U.S. Department of the Interior


Date of this Version



Published by the Bureau of Land Management, U.S. Department of the Interior, December 2006.


In the last 10 years, the Bureau of Land Management (BLM) has reclaimed a number of abandoned mine land (AML) sites, often by removing mine, mill, and smelter wastes and taking them to a repository. This removal process involves excavating, hauling, placing, and capping tens of thousands of cubic yards of material, which can be quite costly.
BLM is seeking more cost-effective methods for reclaiming AML sites. Phytostabilization is a promising alternative for accomplishing the goals of a removal at a tenth of the cost. Phytostabilization is an in situ technology involving soil amendments and metals-tolerant plants to establish a ground cover that can reduce migration of metals to air, surface water, and ground water; reduce soil toxicity; and meet applicable, relevant, and appropriate requirements (ARARs). This technology has been found effective under certain conditions.

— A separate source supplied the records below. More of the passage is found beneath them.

Definition month_starts_normal : list Z := [1; 32; 60; 91; 121; 152; 182; 213; 244; 274; 305; 335].
Definition month_starts_leap : list Z := [1; 32; 61; 92; 122; 153; 183; 214; 245; 275; 306; 336].

(** The arithmetic is on [u32]; the month and the day are narrowed to [u8]. *)
Definition from_ordinal_date (year day : Z) : outcome UnixDateTime :=
  let month_starts := if is_leap_year (to_i32 year) then month_starts_leap else month_starts_normal in
  let estimated_month := wrap32 (wrap32 (day * 12) + 6) / 367 in
  start ← at_index month_starts (Z.to_nat estimated_month);
  let estimated_month := if day <? start then wrap32 (estimated_month - 1) else estimated_month in
  let month := wrap32 (estimated_month + 1) in
  start ← at_index month_starts (Z.to_nat estimated_month);
  let day_of_month := wrap32 (wrap32 (day - start) + 1) in
  from_unix_time_parts (to_i32 year) (month mod 256) (day_of_month mod 256) 0 0 0 0.

Definition from_iso8601_week (week_year week : Z) : outcome UnixDateTime :=
  dow ← day_of_week (to_i32 week_year) 1 4;
  let day_of_week_january_4th := wrap32 (dow + 6) mod 7 in
  let ordinal_day := to_i32 (wrap32 (wrap32 (7 * week) - day_of_week_january_4th - 3)) in
  if ordinal_day <? 1 then
    from_ordinal_date (wrap32 (week_year - 1))
      (wrap32 (ordinal_day + days_in_year (to_i32 (week_year - 1))))
  else
    let days_in_week_year := days_in_year (to_i32 week_year) in
    if days_in_week_year <? ordinal_day then
      from_ordinal_date (wrap32 (week_year + 1)) (ordinal_day - days_in_week_year)
    else from_ordinal_date week_year ordinal_day.

End UnixTime.
Export UnixTime.

(** ** AK/DateConstants.h *)
Definition long_day_names : list bytes :=
  [sv "Sunday"; sv "Monday"; sv "Tuesday"; sv "Wednesday"; sv "Thursday"; sv "Friday"; sv "Saturday"].

Definition short_day_names : list bytes := [sv "Sun"; sv "Mon"; sv "Tue"; sv "Wed"; sv "Thu"; sv "Fri"; sv "Sat"].

Definition long_month_names : list bytes :=
  [sv "January"; sv "February"; sv "March"; sv "April"; sv "May"; sv "June"; sv "July"; sv "August"; sv "September";
   sv "October"; sv "November"; sv "December"].

Definition short_month_names : list bytes :=
  [sv "Jan"; sv "Feb"; sv "Mar"; sv "Apr"; sv "May"; sv "Jun"; sv "Jul"; sv "Aug"; sv "Sep"; sv "Oct"; sv "Nov"; sv "Dec"].

(** ** The value of a duration *)
Definition duration_ns (d : Duration) : Z := m_seconds d * 1000000000 + m_nanoseconds d.

Definition duration_valid (d : Duration) : Prop :=
  i64_min ≤ m_seconds d ≤ i64_max ∧ 0 ≤ m_nanoseconds d < 1000000000.

(** The closest legal value. *)
Definition duration_clamp (ns : Z) : Z :=
  Z.max (duration_ns duration_min) (Z.min (duration_ns duration_max) ns).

Through a 3-year applications of science (AOS) grant, BLM’s National Science and Technology Center (NSTC) has worked with field offices and universities to pilot phytostabilization at two sites. This Technical Note summarizes the work done at the Keating tailings site near Butte, Montana, by Montana State University.

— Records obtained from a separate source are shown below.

Definition is_eof (l : GenericLexer) : bool := (length (m_input l) <=? m_index l)%nat.

Definition peek (l : GenericLexer) (offset : nat) : Z :=
  if (m_index l + offset <? length (m_input l))%nat
  then default 0 (m_input l !! (m_index l + offset)%nat) else 0.

Definition peek_string (l : GenericLexer) (length' offset : nat) : outcome (option bytes) :=
  if (length (m_input l) <? m_index l + offset + length')%nat then Returned None
  else s ← substring_view (m_input l) (m_index l + offset) length'; Returned (Some s).

Definition next_is (l : GenericLexer) (expected : Z) : bool := peek l 0 =? expected.

Definition next_is_view (l : GenericLexer) (expected : bytes) : outcome bool :=
  s ← peek_string l (length expected) 0;
  Returned (bool_decide (s = Some expected)).

Definition retreat (l : GenericLexer) (count : nat) : outcome GenericLexer :=
  verify (count <=? m_index l)%nat (Returned (mk_lexer (m_input l) (m_index l - count))).

Definition consume (l : GenericLexer) : outcome (Z * GenericLexer) :=
  verify (negb (is_eof l)) (
    c ← at_index (m_input l) (m_index l);
    Returned (c, mk_lexer (m_input l) (m_index l + 1))).

(** [min(count, input_length() - m_index)]: the index never passes the end, so
    the subtraction of the source does not wrap. *)
Definition ignore (l : GenericLexer) (count : nat) : GenericLexer :=
  let count := Nat.min count (length (m_input l) - m_index l) in
  mk_lexer (m_input l) (m_index l + count).

Definition consume_specific (l : GenericLexer) (next : Z) : bool * GenericLexer :=
  if negb (next_is l next) then (false, l) else (true, ignore l 1).

Definition consume_specific_view (l : GenericLexer) (next : bytes) : outcome (bool * GenericLexer) :=
  b ← next_is_view l next;
  Returned (if negb b then (false, l) else (true, ignore l (length next))).

Definition consume_count (l : GenericLexer) (count : nat) : outcome (bytes * GenericLexer) :=
  let start := m_index l in
  let length' := Nat.min count (length (m_input l) - m_index l) in
  s ← substring_view (m_input l) start length';
  Returned (s, mk_lexer (m_input l) (m_index l + length')).

Definition consume_all (l : GenericLexer) : outcome (bytes * GenericLexer) :=
  rest ← substring_view (m_input l) (m_index l) (length (m_input l) - m_index l);
  Returned (rest, mk_lexer (m_input l) (length (m_input l))).

(** [while (!is_eof() && pred(peek())) ++m_index;]: how many characters. *)
Fixpoint scan_while (pred : Z → bool) (rest : bytes) : nat :=
  match rest with
  | [] => 0
  | c :: rest => if pred c then S (scan_while pred rest) else 0
  end.

Definition ignore_while (pred : Z → bool) (l : GenericLexer) : GenericLexer :=
  mk_lexer (m_input l) (m_index l + scan_while pred (drop (m_index l) (m_input l))).

Definition ignore_until (pred : Z → bool) (l : GenericLexer) : GenericLexer :=
  ignore_while (λ c, negb (pred c)) l.

Definition consume_while (pred : Z → bool) (l : GenericLexer) : outcome (bytes * GenericLexer) :=
  let start := m_index l in
  let l := ignore_while pred l in
  s ← substring_view (m_input l) start (m_index l - start);
  Returned (s, l).

Definition consume_until (pred : Z → bool) (l : GenericLexer) : outcome (bytes * GenericLexer) :=
  consume_while (λ c, negb (pred c)) l.

Definition consume_line (l : GenericLexer) : outcome (bytes * GenericLexer) :=
  '(s, l) ← consume_until (λ c, (c =? c_cr) || (c =? c_lf)) l;
  let '(_, l) := consume_specific l c_cr in
  let '(_, l) := consume_specific l c_lf in
  Returned (s, l).

(** [consume_decimal_integer<u64>]: [None] is the error, on which the scope
    guard restores the index. *)
Definition consume_decimal_integer_u64 `{FastFloat} (l : GenericLexer)
    : outcome (option Z * GenericLexer) :=
  let rollback := l in
  '(has_minus_sign, l) ←
    (if next_is l c_plus || next_is l c_minus then
       '(c, l) ← consume l; Returned (c =? c_minus, l)
     else Returned (false, l));
  '(number_view, l) ← consume_while is_ascii_digit l;
  if bool_decide (number_view = []) then Returned (None, rollback)
  else match to_number u64_max 10 number_view TrimWhitespaceNo with
  | None => Returned (None, rollback)
  | Some number =>
      if negb has_minus_sign then
        if u64_max <? number then Returned (None, rollback) else Returned (Some number, l)
      else if negb (number =? 0) then Returned (None, rollback)
      else Returned (Some 0, l)
  end.

(** [consume_decimal_integer<int>]: the number is read as an [unsigned]. *)
Definition consume_decimal_integer_int `{FastFloat} (l : GenericLexer)
    : outcome (option Z * GenericLexer) :=
  let rollback := l in
  '(has_minus_sign, l) ←
    (if next_is l c_plus || next_is l c_minus then
       '(c, l) ← consume l; Returned (c =? c_minus, l)
     else Returned (false, l));
  '(number_view, l) ← consume_while is_ascii_digit l;
  if bool_decide (number_view = []) then Returned (None, rollback)
  else match to_number u32_max 10 number_view TrimWhitespaceNo with
  | None => Returned (None, rollback)
  | Some number =>
      if negb has_minus_sign then
        if 2 ^ 31 - 1 <? number then Returned (None, rollback) else Returned (Some number, l)
      else if 2 ^ 31 <? number then Returned (None, rollback)
      else Returned (Some (- number), l)
  end.

(** [m_index++] in the loop of [consume_quoted_string], with the step over an
    escape: the index may pass the end by one. *)
Fixpoint quoted_scan (fuel : nat) (l : GenericLexer) (escape_char quote_char : Z) : outcome GenericLexer :=
  if is_eof l then Returned l
  else
    match fuel with
    | O => OutOfFuel
    | S fuel =>
        if next_is l escape_char then quoted_scan fuel (mk_lexer (m_input l) (m_index l + 2)) escape_char quote_char
        else if next_is l quote_char then Returned l
        else quoted_scan fuel (mk_lexer (m_input l) (m_index l + 1)) escape_char quote_char
    end.

Definition is_quote (c : Z) : bool := contains_char [0x27; 0x22] c.

(** [None] is the empty view of a string without quotes or of an unterminated
    one, which leave the index where it was. *)
Definition consume_quoted_string (l : GenericLexer) (escape_char : Z) : outcome (option bytes * GenericLexer) :=
  if negb (is_quote (peek l 0)) then Returned (None, l)
  else
    '(quote_char, l) ← consume l;
    let start := m_index l in
    l ← quoted_scan (length (m_input l)) l escape_char quote_char;
    if negb (peek l 0 =? quote_char) then Returned (None, mk_lexer (m_input l) (start - 1))
    else
      s ← substring_view (m_input l) start (m_index l - start);
      Returned (Some s, ignore l 1).

End Lexer.
Export Lexer.

(** [is_any_of(values)] *)
Definition is_any_of (values : bytes) (c : Z) : bool := contains_char values c.

(** ** Scanning *)
Definition lexer_ok (l : GenericLexer) : Prop := (m_index l ≤ length (m_input l))%nat.

(** What is left to read. *)
Definition remaining (l : GenericLexer) : bytes := drop (m_index l) (m_input l).

Lemma is_eof_remaining l : is_eof l = bool_decide (remaining l = []).
Proof.
  unfold is_eof, remaining. destruct (Nat.leb_spec (length (m_input l)) (m_index l)).
  - by rewrite drop_ge, bool_decide_eq_true_2.
  - rewrite bool_decide_eq_false_2; [done|]. intros E%(f_equal length). rewrite length_drop in E.
    simpl in E. lia.
Qed.

Lemma scan_while_le pred rest : (scan_while pred rest ≤ length rest)%nat.
Proof. induction rest; simpl; [lia|]. case_match; simpl; lia. Qed.

Lemma scan_while_spec pred rest :
  Forall (λ c, pred c = true) (take (scan_while pred rest) rest)
  ∧ match drop (scan_while pred rest) rest with c :: _ => pred c = false | [] => True end.
Proof.
  induction rest as [|c rest IH]; simpl; [done|]. destruct (pred c) eqn:E; simpl; [|done].
  destruct IH. by split; [constructor|].
Qed.

Lemma scan_while_app pred s rest :
  Forall (λ c, pred c = true) s →
  match rest with c :: _ => pred c = false | [] => True end →
  scan_while pred (s ++ rest) = length s.
Proof.
  induction 1 as [|c s Hc Hs IH]; intros Hr; simpl.
  - destruct rest as [|c rest]; simpl; [done|]. by rewrite Hr.
  - by rewrite Hc, IH.
Qed.

Lemma ignore_while_ok pred l : lexer_ok l → lexer_ok (ignore_while pred l).
Proof.
  unfold lexer_ok, ignore_while. simpl. intros Hl.
  pose proof (scan_while_le pred (drop (m_index l) (m_input l))) as H.
  rewrite length_drop in H. lia.
Qed.

Lemma remaining_ignore_while pred l :
  remaining (ignore_while pred l) = drop (scan_while pred (remaining l)) (remaining l).
Proof. unfold remaining, ignore_while. simpl. by rewrite drop_drop. Qed.

Lemma consume_while_returns pred l :
  lexer_ok l →
  consume_while pred l = Returned (take (scan_while pred (remaining l)) (remaining l), ignore_while pred l).
Proof.
  intros Hl. unfold consume_while. cbn [m_input ignore_while m_index].
  replace (m_index l + scan_while pred (drop (m_index l) (m_input l)) - m_index l)%nat
    with (scan_while pred (drop (m_index l) (m_input l))) by lia.
  pose proof (scan_while_le pred (drop (m_index l) (m_input l))) as Hle. rewrite length_drop in Hle.
  rewrite substring_view_in_range by (unfold lexer_ok in Hl; lia). done.
Qed.

Lemma remaining_cons l c rest :
  remaining l = c :: rest → lexer_ok l ∧ m_input l !! m_index l = Some c
  ∧ remaining (ignore l 1) = rest ∧ lexer_ok (ignore l 1) ∧ (length rest < length (m_input l))%nat.
Proof.
  unfold remaining, lexer_ok. intros E. pose proof (f_equal length E) as El.
  rewrite length_drop in El. simpl in El.
  assert (m_input l !! m_index l = Some c) as Hc.
  { rewrite <-(Nat.add_0_r (m_index l)), <-lookup_drop, E. done. }
  split_and!; [lia|done| |unfold ignore; cbn [m_input m_index]; lia|lia].
  unfold ignore. cbn [m_input m_index]. rewrite Nat.min_l by lia.
  by rewrite <-drop_drop, E.
Qed.

Lemma peek_remaining l : peek l 0 = default 0 (head (remaining l)).
Proof.
  unfold peek, remaining. rewrite Nat.add_0_r.
  destruct (Nat.ltb_spec (m_index l) (length (m_input l))) as [Hlt|Hge].
  - by rewrite head_lookup, lookup_drop, Nat.add_0_r.
  - by rewrite drop_ge.
Qed.

Lemma consume_cons l c rest :
  remaining l = c :: rest →
  consume l = Returned (c, ignore l 1) ∧ remaining (ignore l 1) = rest ∧ lexer_ok (ignore l 1).
Proof.
  intros E. destruct (remaining_cons _ _ _ E) as (Hok & Hc & Hr & Hok' & _). split; [|done].
  unfold consume. rewrite is_eof_remaining, E, bool_decide_eq_false_2 by done. simpl.
  rewrite (at_index_lt _ _ _ Hc). simpl. unfold ignore.
  apply lookup_lt_Some in Hc. by rewrite Nat.min_l by lia.
Qed.

(** ** The lexer by what is left to read *)

(** [rest] does not start with a character of the class. *)
Definition stops (pred : Z → bool) (rest : bytes) : Prop :=
  match rest with c :: _ => pred c = false | [] => True end.

Lemma consume_while_app pred l s rest :
  lexer_ok l → remaining l = s ++ rest → Forall (λ c, pred c = true) s → stops pred rest →
  ∃ l', consume_while pred l = Returned (s, l') ∧ remaining l' = rest ∧ lexer_ok l' ∧ m_input l' = m_input l.
Proof.
  intros Hl Hr Hs Hstop. exists (ignore_while pred l). rewrite consume_while_returns by done. rewrite Hr.
  rewrite scan_while_app by done. rewrite take_app_length. split; [done|].
  rewrite remaining_ignore_while, Hr, scan_while_app, drop_app_length by done.
  split; [done|]. by split; [apply ignore_while_ok|].
Qed.

Lemma consume_specific_cons l c rest :
  remaining l = c :: rest →
  ∃ l', consume_specific l c = (true, l') ∧ remaining l' = rest ∧ lexer_ok l' ∧ m_input l' = m_input l.
Proof.
  intros Hr. destruct (remaining_cons _ _ _ Hr) as (_ & _ & Hr' & Hok' & _). exists (ignore l 1).
  unfold consume_specific, next_is. rewrite peek_remaining, Hr. cbn [head default id]. by rewrite Z.eqb_refl.
Qed.

Lemma consume_specific_other l c :
  c ≠ 0 → head (remaining l) ≠ Some c → consume_specific l c = (false, l).
Proof.
  intros Hc Hh. unfold consume_specific, next_is. rewrite peek_remaining.
  destruct (head (remaining l)) as [d|]; cbn [default id]; [|by destruct (Z.eqb_spec 0 c); [congruence|]].
  by destruct (Z.eqb_spec d c); [congruence|].
Qed.

Lemma ignore_app l s rest :
  lexer_ok l → remaining l = s ++ rest →
  remaining (ignore l (length s)) = rest ∧ lexer_ok (ignore l (length s)).
Proof.
  intros Hl Hr. pose proof (f_equal length Hr) as Hlen. unfold remaining in Hlen.
  rewrite length_drop, length_app in Hlen. unfold lexer_ok in *.
  assert (ignore l (length s) = mk_lexer (m_input l) (m_index l + length s)) as ->
    by (unfold ignore; f_equal; lia).
  split; [|cbn; lia]. unfold remaining in *. cbn [m_input m_index]. by rewrite <-drop_drop, Hr, drop_app_length.
Qed.

Lemma consume_specific_view_app l s rest :
  lexer_ok l → remaining l = s ++ rest →
  ∃ l', consume_specific_view l s = Returned (true, l') ∧ remaining l' = rest ∧ lexer_ok l' ∧ m_input l' = m_input l.
Proof.
  intros Hl Hr. destruct (ignore_app l s rest Hl Hr) as [Hr' Hok']. exists (ignore l (length s)). split; [|done].
  unfold consume_specific_view, next_is_view, peek_string.
  pose proof (f_equal length Hr) as Hlen. unfold remaining in Hlen. rewrite length_drop, length_app in Hlen.
  unfold lexer_ok in Hl. rewrite Nat.add_0_r. rewrite (proj2 (Nat.ltb_ge _ _)) by lia.
  rewrite substring_view_in_range by lia. rewrite !bind_value. unfold remaining in Hr.
  rewrite Hr, take_app_length, bool_decide_eq_true_2 by done. done.
Qed.

Lemma is_digit_in_10 c : is_digit_in 10 c = is_ascii_digit c.
Proof.
  unfold is_digit_in, digit_value.
  destruct (is_ascii_digit c) eqn:E1; [unfold_ctypes; lia|].
  destruct (is_ascii_lower_alpha c) eqn:E2; [unfold_ctypes; lia|].
  destruct (is_ascii_upper_alpha c) eqn:E3; [unfold_ctypes; lia|done].
Qed.

Section Numbers.
Context `{FastFloatOk}.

At the Keating tailings site, planting occurred in 2003. This year, which was the last year of the AOS grant, the test plots were in their third growing season. Canopy cover and above-ground biomass data have been collected, and samples have been analyzed for metal and arsenic concentrations. However, at least 1-2 years of additional monitoring of plant establishment and metals uptake sampling are required to verify the success of the technology and determine its feasibility for other AML sites on public lands.